How do I know I’m headed for a mental illness episode or crisis?

Knowing when you're headed for a mental illness episode or crisis is critical to minimizing their impact.

Am I headed for a crisis?

Developing a crisis plan when you and your loved one have clarity of mind, without the pressures of an unfolding crisis, can help mitigate and manage the challenges and uncertainty of mental illness in your family. The biggest uncertainty may well be how you will be impacted and behave in a mental health crisis. A crisis plan can also make both you and your caregiver feel better about the treatment process as you’ll have a say and sense of ownership in the process.

The best way to assess whether or not you’re on the verge of a crisis is to analyze your daily behavior when you are well. What are you like when you are well? Are you friendly, relaxed? What do you do when you are well? Do you exercise, eat well? When your behavior deviates from your typical activities that may be a sign that something is not well. Then consider your triggers. These could include a wide variety of stressors, including school or work pressures or even a medication adjustment.

If you’re unable to return to your usual behaviors and coping strategies (such as meditation and talking to friends and family) don’t work, this could be an indication that you are at higher risk of an episode developing.

If this is not your first episode, it can be very helpful to consider your past episodes for detectable patterns and signs of prior episodes. Such a pattern might be a fixation with particular topics and activities. Are you able to develop any rules based on past patterns such as how long does the fixation last before I should become concerned?

Are third parties such as your caregiver noticing a change? It is often helpful to rely on a caregiver to help you determine if you’re not well, behaving as usual. People with mental illness often lack insight or they are unaware when they are not well. It’s helpful to discuss all of the above with close friends, family members, caregivers – whoever you feel comfortable discussing your health with – and asking them if they’re picking up on any signs. Try not to be defensive when they identify concerns.

Action steps to manage a crisis

Keep an up-to-date list/record of:

1/ your medication and doses and also note medications you have tried in the past, which have not been helpful (such as causing bad reactions); note the contact information for the pharmacy you use who can provide on your medication history

2/ your health care providers – psychiatrist, psychologist, therapist

3/ insurance information

4/ who to call in case of an emergency and note who you would like to take over if you do become incapacitated – discuss the responsibility with them in advance and make sure they have an up-to-date list of your medications, health care providers, and key contacts

5/ treatments that you prefer such as medication and those that you would like to be used only as a last option such as ECT

6/ the place where you’d like to recover in order of preference such as home, respite, hospital. Try to research facilities in advance beforehand to inform your preferences

7/ do’s (what people looking after you should do/let you do that helps): art activities, restrict access to social media etc.

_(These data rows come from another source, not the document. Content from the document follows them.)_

Lemma collectionGet_args fb name ids opts st :
  Get.collectionGet fb name ids opts = Ok st ->
  exists args,
    Get.queryArgs st
    = args ++ [VInt (Get.effectiveLimit opts); VInt (GetOptions.Offset opts)].
Proof.
  unfold Get.collectionGet.
  destruct (Get.addFilter (BuildMetadataFilter fb) _ _) as [acc1|];
    cbn [bind]; [|discriminate].
  destruct (Get.addFilter (BuildDocumentFilter fb) _ acc1) as [[conds args]|];
    cbn [bind]; [|discriminate].
  intros H.
  pose proof (f_equal (fun r => match r with Ok s => s | Err _ => st end) H) as Hst.
  cbv beta iota zeta in Hst. subst st. now exists args.
Qed.

(** X28: the options of [Get] are applied in the order given and not
    checked.  A later [WithLimit] replaces an earlier one, [WithLimit] and
    [WithOffset] may be given in either order, and when [Get] reaches the
    connection the last two arguments of its statement are the limit and
    the offset as given: only the limit 0 is replaced, by 1000, so that a
    negative limit or offset is sent as it is. *)
Theorem X28_get_options_in_order :
  forall fb name ids (opts : list GetOption) (m n k : Z),
    Get.Get fb name ids (opts ++ [WithLimit m; WithLimit n])
    = Get.Get fb name ids (opts ++ [WithLimit n])
    /\ Get.Get fb name ids (opts ++ [WithLimit n; WithOffset k])
       = Get.Get fb name ids (opts ++ [WithOffset k; WithLimit n])
    /\ (forall st,
          Get.Get fb name ids (opts ++ [WithLimit n; WithOffset k]) = Ok st ->
          exists args,
            Get.queryArgs st
            = args ++ [VInt (if (n =? 0)%Z then 1000%Z else n); VInt k]).
Proof.
  intros fb name ids opts m n k. rewrite !Get_options_app.
  cbn [fold_left]. split; [reflexivity|]. split; [reflexivity|].
  intros st H. apply collectionGet_args in H. destruct H as [args H].
  exists args. exact H.
Qed.

(** X28 at a negative limit after [WithGetWhere] with no filter. *)
Lemma X28_get_options_in_order_witness :
  exists st args,
    Get.Get Parser.specFilterBuilder "docs" ["a"]
      ([WithGetWhere None] ++ [WithLimit (-1); WithOffset (-2)]) = Ok st
    /\ Get.queryArgs st = args ++ [VInt (-1); VInt (-2)].
Proof.
  eexists.
  destruct (proj2 (proj2 (X28_get_options_in_order Parser.specFilterBuilder "docs"
                            ["a"] [WithGetWhere None] 5 (-1) (-2))) _ eq_refl)
    as [args H].
  exists args. split; [reflexivity|exact H].
Defined.

(* ================================================================= *)
(** * Further properties of the ids of [Get] *)

(** X29: the ids of a [Get] come first, in the text and in the arguments.
    [collectionGet] sends its statement unless the builder fails on a filter
    that is not nil; for every non-empty id list, whatever the filter
    builder, the statement reads [WHERE _id IN (?, ..., ?)] with one [?] per
    id, further conditions following behind [AND]; its arguments
    are the ids in the order given, then the arguments of the metadata
    filter, then those of the document filter, then limit and offset. *)
Theorem X29_get_ids_first :
  forall fb name (ids : list string) opts,
    ids <> [] ->
    ((GetOptions.Where opts = None
      \/ exists built, BuildMetadataFilter fb (GetOptions.Where opts) = Ok built) ->
     (GetOptions.WhereDocument opts = None
      \/ exists built,
           BuildDocumentFilter fb (GetOptions.WhereDocument opts) = Ok built) ->
     exists st, Get.collectionGet fb name ids opts = Ok st)
    /\ forall st,
         Get.collectionGet fb name ids opts = Ok st ->
         exists more whereArgs docArgs,
           Get.querySQL st
           = (Get.nl ++ Get.tab ++ Get.tab
              ++ "SELECT _id, document, metadata, embedding"
              ++ Get.nl ++ Get.tab ++ Get.tab ++ "FROM " ++ GetTableName name
              ++ Get.nl ++ Get.tab ++ Get.tab
              ++ "WHERE _id IN ("
              ++ String.concat ", " (map (fun _ : string => "?") ids) ++ ")"
              ++ String.concat "" (map (fun c => " AND " ++ c) more)
              ++ Get.nl ++ Get.tab ++ Get.tab ++ "LIMIT ? OFFSET ?"
              ++ Get.nl ++ Get.tab)%string
           /\ Get.conditions st
              = ("_id IN (" ++ String.concat ", " (map (fun _ : string => "?") ids)
                   ++ ")")%string :: more
           /\ SQL.placeholders
                ("_id IN (" ++ String.concat ", " (map (fun _ : string => "?") ids)
                   ++ ")")
              = length ids
           /\ Get.queryArgs st
              = map VStr ids ++ whereArgs ++ docArgs
                  ++ [VInt (Get.effectiveLimit opts); VInt (GetOptions.Offset opts)]
           /\ (whereArgs = []
               \/ exists cl, BuildMetadataFilter fb (GetOptions.Where opts)
                             = Ok (cl, whereArgs))
           /\ (docArgs = []
               \/ exists cl, BuildDocumentFilter fb (GetOptions.WhereDocument opts)
                             = Ok (cl, docArgs)).
Proof.
  intros fb name ids opts Hids. split.
  - apply collectionGet_total.
  - intros st. now apply get_ids_statement.
Qed.

(** X29 at two ids and a metadata filter the builder compiles to one
    clause. *)
Lemma X29_get_ids_first_witness :
  exists st,
    Get.collectionGet
      (mkFilterBuilder (fun _ => Ok ("tag = ?", [VStr "ml"])) (fun _ => Ok ("", [])))
      "docs" ["a"; "b"] (GetOptions.mk (Some []) None 0 0 []) = Ok st
    /\ exists more whereArgs docArgs,
         Get.conditions st = "_id IN (?, ?)"%string :: more
         /\ Get.queryArgs st
            = [VStr "a"; VStr "b"] ++ whereArgs ++ docArgs ++ [VInt 1000; VInt 0].
Proof.
  eexists. split; [reflexivity|].
  destruct (proj2 (X29_get_ids_first
                     (mkFilterBuilder (fun _ => Ok ("tag = ?", [VStr "ml"]))
                                      (fun _ => Ok ("", [])))
                     "docs" ["a"; "b"] (GetOptions.mk (Some []) None 0 0 [])
                     ltac:(discriminate)) _ eq_refl)
    as [more [whereArgs [docArgs [_ [Hc [_ [Ha _]]]]]]].
  exists more, whereArgs, docArgs. split; [exact Hc|exact Ha].
Defined.
(** [rfind] answers the highest offset of an occurrence, and [None] only
    when there is none. *)
Lemma rfind_spec sub buf :
  match rfind sub buf with
  | Some i =>
      occurs_at sub i buf /\ (i <= length buf)%nat
      /\ forall j, (i < j <= length buf)%nat -> ~ occurs_at sub j buf
  | None => forall j, (j <= length buf)%nat -> ~ occurs_at sub j buf
  end.
Proof.
  induction buf as [|b buf IH]; simpl.
  - destruct (occurs_atb sub 0 []) eqn:E.
    + apply occurs_atb_spec in E. repeat split; [exact E | lia | intros j Hj; lia].
    + apply occurs_atb_false in E. intros j Hj. now assert (j = 0%nat) as -> by lia.
  - destruct (rfind sub buf) as [i|].
    + destruct IH as (Ho & Hi & Hlast). repeat split; [exact Ho | lia |].
      intros [|j] Hj; [lia|]. rewrite occurs_at_cons. apply Hlast. lia.
    + destruct (occurs_atb sub 0 (b :: buf)) eqn:E.
      * apply occurs_atb_spec in E. repeat split; [exact E | lia |].
        intros [|j] Hj; [lia|]. rewrite occurs_at_cons. apply IH. lia.
      * apply occurs_atb_false in E.
        intros [|j] Hj; [exact E|]. rewrite occurs_at_cons. apply IH. lia.
Qed.

Lemma rfind_Some sub buf i :
  rfind sub buf = Some i <->
  occurs_at sub i buf /\ (i <= length buf)%nat
  /\ forall j, (i < j <= length buf)%nat -> ~ occurs_at sub j buf.
Proof.
  pose proof (rfind_spec sub buf) as H.
  destruct (rfind sub buf) as [i'|]; split.
  - now intros [= <-].
  - destruct H as (Ho & Hi & Hlast). intros (Ho' & Hi' & Hlast'). f_equal.
    destruct (Nat.lt_trichotomy i i') as [Hlt|[->|Hgt]]; [|reflexivity|].
    + destruct (Hlast' i'); [lia | exact Ho].
    + destruct (Hlast i); [lia | exact Ho'].
  - discriminate.
  - intros (Ho & Hi & _). destruct (H i Hi Ho).
Qed.

Lemma rfind_None sub buf :
  rfind sub buf = None <->
  forall j, (j <= length buf)%nat -> ~ occurs_at sub j buf.
Proof.
  pose proof (rfind_spec sub buf) as H.
  destruct (rfind sub buf) as [i|]; split.
  - discriminate.
  - destruct H as (Ho & Hi & _). intros Hn. destruct (Hn i Hi Ho).
  - intros _. exact H.
  - reflexivity.
Qed.

Lemma marker_nonempty : eocd_marker <> [].
Proof. discriminate. Qed.

Lemma rfind_last_occurrence buf i :
  rfind eocd_marker buf = Some i ->
  forall j, occurs_at eocd_marker j buf -> (j <= i)%nat.
Proof.
  intros Hr j Ho. apply rfind_Some in Hr as (_ & _ & Hlast).
  pose proof (occurs_at_bound _ _ _ Ho marker_nonempty).
  destruct (Nat.le_gt_cases j i) as [|Hgt]; [assumption|].
  destruct (Hlast j); [lia | exact Ho].
Qed.

Lemma rfind_marker_free buf :
  rfind eocd_marker buf = None -> marker_free buf.
Proof.
  intros Hr j Ho. pose proof (occurs_at_bound _ _ _ Ho marker_nonempty).
  apply (proj1 (rfind_None _ _) Hr j); [lia | exact Ho].
Qed.

(** Occurrences in a concatenation lie in the left part, in the right part,
    or across the seam. *)
Lemma occurs_at_app_l sub j c p :
  (j + length sub <= length c)%nat ->
  occurs_at sub j (c ++ p) <-> occurs_at sub j c.
Proof.
  intros Hj. unfold occurs_at.
  rewrite drop_app_le by lia.
  rewrite take_app_le by (rewrite length_drop; lia). reflexivity.
Qed.

Lemma occurs_at_app_r sub j c p :
  (length c <= j)%nat ->
  occurs_at sub j (c ++ p) <-> occurs_at sub (j - length c) p.
Proof.
  intros Hj. unfold occurs_at. rewrite drop_app_ge by lia. reflexivity.
Qed.

(** No occurrence of the marker can start inside a well-formed container and
    end in what follows it: it would cover the container's last byte, which
    is zero. *)
Lemma no_marker_across_seam c p j :
  drop (length c - 2) c = [x00; x00] ->
  (j < length c < j + length eocd_marker)%nat ->
  ~ occurs_at eocd_marker j (c ++ p).
Proof.
  intros Hz Hj Ho.
  assert (Hlen : (2 <= length c)%nat).
  { apply (f_equal length) in Hz. rewrite length_drop in Hz. simpl in Hz. lia. }
  assert (Hlast : c !! (length c - 1)%nat = Some x00).
  { assert (E : drop (length c - 2) c !! 1%nat = Some x00) by now rewrite Hz.
    rewrite lookup_drop in E. rewrite <- E. f_equal. lia. }
  change (length eocd_marker) with 4%nat in Hj.
  assert (Hk : (c ++ p) !! (j + (length c - 1 - j))%nat
               = eocd_marker !! (length c - 1 - j)%nat).
  { apply occurs_at_lookup; [exact Ho | simpl; lia]. }
  replace (j + (length c - 1 - j))%nat with (length c - 1)%nat in Hk by lia.
  rewrite lookup_app_l in Hk by lia. rewrite Hlast in Hk.
  assert (Hc : (length c - 1 - j = 0 \/ length c - 1 - j = 1
                \/ length c - 1 - j = 2)%nat) by lia.
  destruct Hc as [E|[E|E]]; rewrite E in Hk; discriminate.
Qed.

8/ don’ts (what people looking after you shouldn’t do):  threaten to call 911

9/ chores you want to be taken care of while you can’t do them yourself, especially if you don’t live at home such as caring for a pet, paying bills, etc

10/ things people can do for you after the crisis is over to provide you with continuing support until you’re fully back to “normal” as sometimes it takes a while to recoup from a crisis. Also, it’s always nice to thank people when you feel well for the help they offered you when you were well.

This is also a helpful article.

Psychiatric Advance Directives

All of the above may be included in a Psychiatric Advance Directive or a PAD. “PADs are relatively new legal instruments that may be used to document a competent person’s specific instructions or preferences regarding future mental health treatment. PADs can be used to plan for the possibility that someone may lose capacity to give or withhold informed consent to treatment during acute episodes of psychiatric illness.” A good and reliable source of information on PADs is available on the National Resource Center on Psychiatric Advance Directives. Carefully prepare and seek guidance when you’re preparing one if you’re uncertain.

My preferred approach is to have a cooperative team approach with my primary caregiver, my spouse. It took it took me a couple of crises to truly appreciate the valuable role my spouse could play in my care during a crisis. I didn’t accept it early on. I was argumentative. I disagreed with him. I got angry with his decisions. However, when I was well I came to appreciate that he had my best interest at heart. He may not have done everything as well as he could have, but a crisis can be very difficult to respond to. Now, my spouse, psychiatrist and I have a plan for dealing with crises. I have relapsed 4 times and there’s no guarantee, no matter how well I am, that I won’t relapse again. Carefully preparing for a crisis is invaluable and I wish I had done so all along.